楽園に行けば、救われると言われている。どのように救われるのか、どう言う場所なのか、それはわからない。
「何故、俺なんですか?」
最初に出た言葉は、質問だった。喜びでも、他の感情でも無い。ただ、純粋な疑問。
「俺より優秀で、そして俺より心に傷を負っている人は沢山います。なのに何故、俺を楽園に?」
「本当に言っているのですか?」
天使族の王、女神様が俺に呆れたような目を向けて来る。
俺も詳しくは知らないが、女神様が楽園へ連れて行くという噂だ。だからだろうか、俺は今ここに呼ばれている。
「それは、どう言う意味でしょうか?」
「そのままの意味です。貴方の心はもう崩壊寸前、いや、かなり崩壊していっています。そして、他の人を楽園に送ったら貴方はこの先も苦しむことになります」
確かにそうだ。ここで提案を受け入れなければ俺はまだここで生きて行くことになる。でも——
「まだ、俺には余裕があります。崩壊しているとは言ってもまだ時間があります」
「貴方はそんな事を言えるような状態ではありません。貴方、もう何も感じないのでしょう? 味覚も、嗅覚も、聴覚も、何も」
女神様の言っている通りだ。俺は何も感じない。楽園に連れて行ってやると言われた時も、何も感じなかった。

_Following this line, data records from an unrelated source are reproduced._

Definition set_tracks (t : gmap (string * Z) string) (d : db) : db :=
  mkDb (d_playlists d) t (d_artwork d) (d_now d) (d_faults d).
Definition set_playlists (p : gmap string Playlist) (d : db) : db :=
  mkDb p (d_tracks d) (d_artwork d) (d_now d) (d_faults d).
Definition set_artwork (q : list string) (d : db) : db :=
  mkDb (d_playlists d) (d_tracks d) q (d_now d) (d_faults d).
Definition set_faults (f : list (option string)) (d : db) : db :=
  mkDb (d_playlists d) (d_tracks d) (d_artwork d) (d_now d) f.

(** ** Statements *)

Definition M (A : Type) : Type := db -> db * result perr A.
Definition ret {A} (a : A) : M A := fun d => (d, Ok a).
Definition fail {A} (e : perr) : M A := fun d => (d, Err e).
Definition bind {A B} (m : M A) (k : A -> M B) : M B :=
  fun d => let '(d, r) := m d in match r with Ok a => k a d | Err e => (d, Err e) end.

Declare Scope db_scope.
Delimit Scope db_scope with db.
Notation "'let*' x := m 'in' k" := (bind m (fun x => k)) (at level 10, x name, m at level 100, k at level 200) : db_scope.
Notation "m ;; k" := (bind m (fun _ => k)) (at level 100, k at level 200, right associativity) : db_scope.
Local Open Scope db_scope.

(** A statement either fails before it does anything, or runs; a statement that
    violates a constraint is undone. *)
Definition exec {A} (f : db -> result perr (db * A)) : M A :=
  fun d =>
    match d_faults d with
    | Some e :: faults => (set_faults faults d, Err (SqlError e))
    | faults => let d := set_faults (tail faults) d in
                match f d with Ok (d', a) => (d', Ok a) | Err e => (d, Err e) end
    end.

(** The error is logged and dropped. *)
Definition ignore {A} (m : M A) : M unit := fun d => let '(d, _) := m d in (d, Ok ()).

(** The positions of a playlist, in order, and its media files. *)
Definition positions (pid : string) (t : gmap (string * Z) string) : list Z :=
  merge_sort Z.le (omap (fun '((p, i), _) => if String.eqb p pid then Some i else None) (map_to_list t)).
Definition contents (pid : string) (t : gmap (string * Z) string) : list string :=
  omap (fun i => t !! (pid, i)) (positions pid t).

(** One row of an [UPDATE ... SET id = f(id)]. *)
Definition move_row (pid : string) (f : Z -> Z) (i : Z) (t : gmap (string * Z) string) : option (gmap (string * Z) string) :=
  match t !! (pid, i) with
  | None => Some t
  | Some mf =>
      let t' := delete (pid, i) t in
      match t' !! (pid, f i) with Some _ => None | None => Some (<[(pid, f i) := mf]> t') end
  end.
Fixpoint move_rows (pid : string) (f : Z -> Z) (ids : list Z) (t : gmap (string * Z) string) : option (gmap (string * Z) string) :=
  match ids with
  | [] => Some t
  | i :: ids => t ← move_row pid f i t; move_rows pid f ids t
  end.

Fixpoint put_rows (pid : string) (rows : list (Z * string)) (t : gmap (string * Z) string) : option (gmap (string * Z) string) :=
  match rows with
  | [] => Some t
  | (i, mf) :: rows => match t !! (pid, i) with Some _ => None | None => put_rows pid rows (<[(pid, i) := mf]> t) end
  end.

Section repository.
Context `{PlaylistEnv}.

(** [UPDATE playlist_tracks SET id = f(id) WHERE playlist_id = pid AND cond(id)];
    the number of rows. *)
Definition updateIDs (pid : string) (cond : Z -> bool) (f : Z -> Z) : M Z :=
  exec (fun d =>
    let ids := visit (List.filter cond (positions pid (d_tracks d))) in
    match move_rows pid f ids (d_tracks d) with
    | Some t => Ok (set_tracks t d, Z.of_nat (length ids))
    | None => Err UniqueViolation
    end).

Definition deleteIDs (pid : string) (cond : Z -> bool) : M unit :=
  exec (fun d => Ok (set_tracks (filter (fun '((p, i), _) => ~ (p = pid /\ cond i = true)) (d_tracks d)) d, ())).

Definition insertRows (pid : string) (rows : list (Z * string)) : M unit :=
  exec (fun d => match put_rows pid rows (d_tracks d) with
                 | Some t => Ok (set_tracks t d, ())
                 | None => Err UniqueViolation
                 end).

(** [max(id)] read as a nullable 32-bit integer: 0 when there are no rows. *)
Definition maxID (pid : string) : M Z :=
  exec (fun d => let m := default 0 (list.last (positions pid (d_tracks d))) in
                 if m <? 2 ^ 31 then Ok (d, m) else Err (SqlError "value out of range")).

(** ** The playlist repository *)

Definition with_counters (c : Counters) (now : time) (p : Playlist) : Playlist :=
  mkPlaylist (p_ID p) (p_Name p) (p_Comment p) (p_OwnerID p) (p_Public p) (p_Path p) (p_Sync p) (p_CreatedAt p) now
    (p_Rules p) (p_EvaluatedAt p) c (p_Tracks p).

(** The totals are read, then written with the time; the pair is what the caller's
    copy of the playlist gets. *)
Definition refreshCounters (pid : string) : M (Counters * time) :=
  let* res := exec (fun d => Ok (d, Stats (contents pid (d_tracks d)))) in
  exec (fun d => Ok (set_playlists (alter (with_counters res (d_now d)) pid (d_playlists d)) d, (res, d_now d))).

Definition enqueueCoverRebuild (pid : string) : M unit :=
  ignore (exec (fun d => Ok (set_artwork (d_artwork d ++ [pid]) d, ()))).

(** [ROW_NUMBER() OVER (ORDER BY id DESC)] of the row at position [i]. *)
Definition row_number (pid : string) (t : gmap (string * Z) string) (i : Z) : Z :=
  Z.of_nat (length (List.filter (fun j => i <=? j) (positions pid t))).

Definition renumber (pid : string) : M unit :=
  let* _n := updateIDs pid (fun i => 0 <? i) (fun i => - i) in
  let* _m := (fun d => updateIDs pid (fun _ => true) (row_number pid (d_tracks d)) d) in
  enqueueCoverRebuild pid ;;
  let* _c := refreshCounters pid in
  ret ().

(** [slice.Unique] and [slices.Chunk]. *)
Fixpoint Unique_loop (l : list string) (seen : gset string) : list string :=
  match l with
  | [] => []
  | x :: l => if bool_decide (x ∈ seen) then Unique_loop l seen else x :: Unique_loop l ({[x]} ∪ seen)
  end.
Definition Unique (l : list string) : list string := Unique_loop l ∅.

Fixpoint chunks {A} (fuel n : nat) (l : list A) : list (list A) :=
  match fuel with
  | O => []
  | S fuel => match l with [] => [] | _ => take n l :: chunks fuel n (drop n l) end
  end.

Fixpoint found_in (cs : list (list string)) : M (gset string) :=
  match cs with
  | [] => ret ∅
  | c :: cs =>
      let* found := exec (fun d => Ok (d, List.filter accessible c)) in
      let* rest := found_in cs in
      ret (list_to_set found ∪ rest)
  end.

Definition keepAccessible (mediaFileIds : list string) : M (list string) :=
  let* ok := found_in (chunks (length mediaFileIds) 200 (Unique mediaFileIds)) in
  ret (List.filter (fun id => bool_decide (id ∈ ok)) mediaFileIds).

(** The rows of one chunk, numbered from [pos]. *)
Definition number_from (pos : Z) (ids : list string) : list (Z * string) :=
  imap (fun i id => (pos + Z.of_nat i, id)) ids.

Fixpoint insert_chunks (pid : string) (pos : Z) (cs : list (list string)) : M unit :=
  match cs with
  | [] => ret ()
  | c :: cs => insertRows pid (number_from pos c) ;; insert_chunks pid (pos + Z.of_nat (length c)) cs
  end.

Definition addTracks (pid : string) (startingPos : Z) (mediaFileIds : list string) : M Z :=
  let* ids := keepAccessible mediaFileIds in
  insert_chunks pid startingPos (chunks (length ids) 200 ids) ;;
  enqueueCoverRebuild pid ;;
  let* _c := refreshCounters pid in
  ret (Z.of_nat (length ids)).

Definition updatePlaylist (pid : string) (mediaFileIds : list string) : M Z :=
  deleteIDs pid (fun _ => true) ;;
  addTracks pid 1 mediaFileIds.

(** [userFilter]. *)
Definition visible (u : User) (p : Playlist) : bool := u_IsAdmin u || p_Public p || String.eqb (p_OwnerID p) (u_ID u).

Definition GetPlaylist (u : User) (id : string) : M Playlist :=
  let* found := exec (fun d => Ok (d, d_playlists d !! id)) in
  match found with
  | Some p => if visible u p then ret p else fail ErrNotFound
  | None => fail ErrNotFound
  end.

(** [put] of the base repository, with the columns of [PostMapArgs]: the counters
    of a smart playlist and the rules of another one are left as they are, and the
    creation time always is. *)
Definition written (p old : Playlist) : Playlist :=
  mkPlaylist (p_ID p) (p_Name p) (p_Comment p) (p_OwnerID p) (p_Public p) (p_Path p) (p_Sync p) (p_CreatedAt old) (p_UpdatedAt p)
    (if IsSmartPlaylist p then p_Rules p else p_Rules old) (p_EvaluatedAt p)
    (if IsSmartPlaylist p then p_Counters old else p_Counters p) [].
Definition inserted (p : Playlist) (id : string) : Playlist :=
  mkPlaylist id (p_Name p) (p_Comment p) (p_OwnerID p) (p_Public p) (p_Path p) (p_Sync p) (p_CreatedAt p) (p_UpdatedAt p)
    (if IsSmartPlaylist p then p_Rules p else None) (p_EvaluatedAt p)
    (if IsSmartPlaylist p then mkCounters 0 0 0 else p_Counters p) [].

Definition insertPlaylist (id : string) (p : Playlist) : M string :=
  exec (fun d => match d_playlists d !! id with
                 | Some _ => Err UniqueViolation
                 | None => Ok (set_playlists (<[id := inserted p id]> (d_playlists d)) d, id)
                 end).

(** The row is updated; when there is none it is inserted. *)
Definition upsertPlaylist (id : string) (write : Playlist -> Playlist) (p : Playlist) : M string :=
  let* updated := exec (fun d => match d_playlists d !! id with
                                 | Some old => Ok (set_playlists (<[id := write old]> (d_playlists d)) d, true)
                                 | None => Ok (d, false)
                                 end) in
  if (updated : bool) then ret id else insertPlaylist id p.

(** [newID] is [id.NewRandom()]. *)
Definition putRow (newID : string) (p : Playlist) : M string :=
  if String.eqb (p_ID p) "" then insertPlaylist newID p else upsertPlaylist (p_ID p) (written p) p.

Definition stamped (p : Playlist) (isNew : bool) (now : time) : Playlist :=
  mkPlaylist (p_ID p) (p_Name p) (p_Comment p) (p_OwnerID p) (p_Public p) (p_Path p) (p_Sync p)
    (if isNew then now else p_CreatedAt p) now (p_Rules p) (p_EvaluatedAt p) (p_Counters p) (p_Tracks p).

(** [Put] without columns. *)
Definition Put (newID : string) (p : Playlist) : M string :=
  let isNew := String.eqb (p_ID p) "" in
  let* now := (fun d => (d, Ok (d_now d))) in
  let* id := putRow newID (stamped p isNew now) in
  if IsSmartPlaylist p then ret id
  else match p_Tracks p with
       | _ :: _ => let* _n := updatePlaylist id (p_Tracks p) in ret id
       | [] => (if isNew then enqueueCoverRebuild id else ret ()) ;; let* _c := refreshCounters id in ret id
       end.

(** [Put] with columns: only the columns named are written. *)
Definition written_cols (cols : list string) (p old : Playlist) : Playlist :=
  let has c := bool_decide (c ∈ cols) in
  mkPlaylist (p_ID old) (p_Name old) (p_Comment old) (p_OwnerID old) (if has "public" then p_Public p else p_Public old) (p_Path old)
    (if has "sync" then p_Sync p else p_Sync old) (p_CreatedAt old) (p_UpdatedAt old) (p_Rules old) (p_EvaluatedAt old) (p_Counters old) (p_Tracks old).
Definition PutCols (p : Playlist) (cols : list string) : M unit :=
  if String.eqb (p_ID p) "" then fail ErrIDRequired
  else let* _id := upsertPlaylist (p_ID p) (written_cols cols p) p in ret ().

(** [Delete]: the rows the user can see, and by the foreign key their tracks. *)
Definition DeletePlaylist (u : User) (id : string) : M unit :=
  exec (fun d => match d_playlists d !! id with
                 | Some p => if visible u p
                             then Ok (mkDb (delete id (d_playlists d)) (filter (fun '((p, _), _) => p <> id) (d_tracks d))
                                        (d_artwork d) (d_now d) (d_faults d), ())
                             else Ok (d, ())
                 | None => Ok (d, ())
                 end).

「それは、貴方の心が枯れて、壊れて行っている証拠です」
真剣な顔をして、女神様は言う。何故俺にそこまで言ってくださるのかはわからない。でも。
「私以外の人を楽園に連れて行ってあげてください」
「まだ言いますか!」
女神様が声を荒げる。それは、今まで見た事がない、初めて見る姿だった。
「貴方は心優しい天使です! 私や、同じ種族の天使達も貴方に助けられました! 貴方は苦しまなくて良いのです!」
「それでも、俺は行きません。他の人を連れて行ってあげてください。俺は大丈夫なので」
なんと言われようと、俺の覚悟は決まっている。揺るぎはしない。
「貴方の心はもう限界です! 残っているのは3割ほどでしょう?! こら、待ちなさい!」
女神様の声を無視し、その場を離れる。それと同時に、乾いた笑みが出て来た。
女神様は3割と言ったが、もっと少ないだろう。このままだと、あと少しで俺は壊れる。でも、やる事があるから。
「な、小夜。俺は約束したもんな。一緒に人間を見に行こうって」
この選択をした事で、もう俺は助からないだろう。次に楽園が開かれた時、俺はもういない。
あの女神様からの誘いは、俺にとっての最後の光だったのかもしれないな。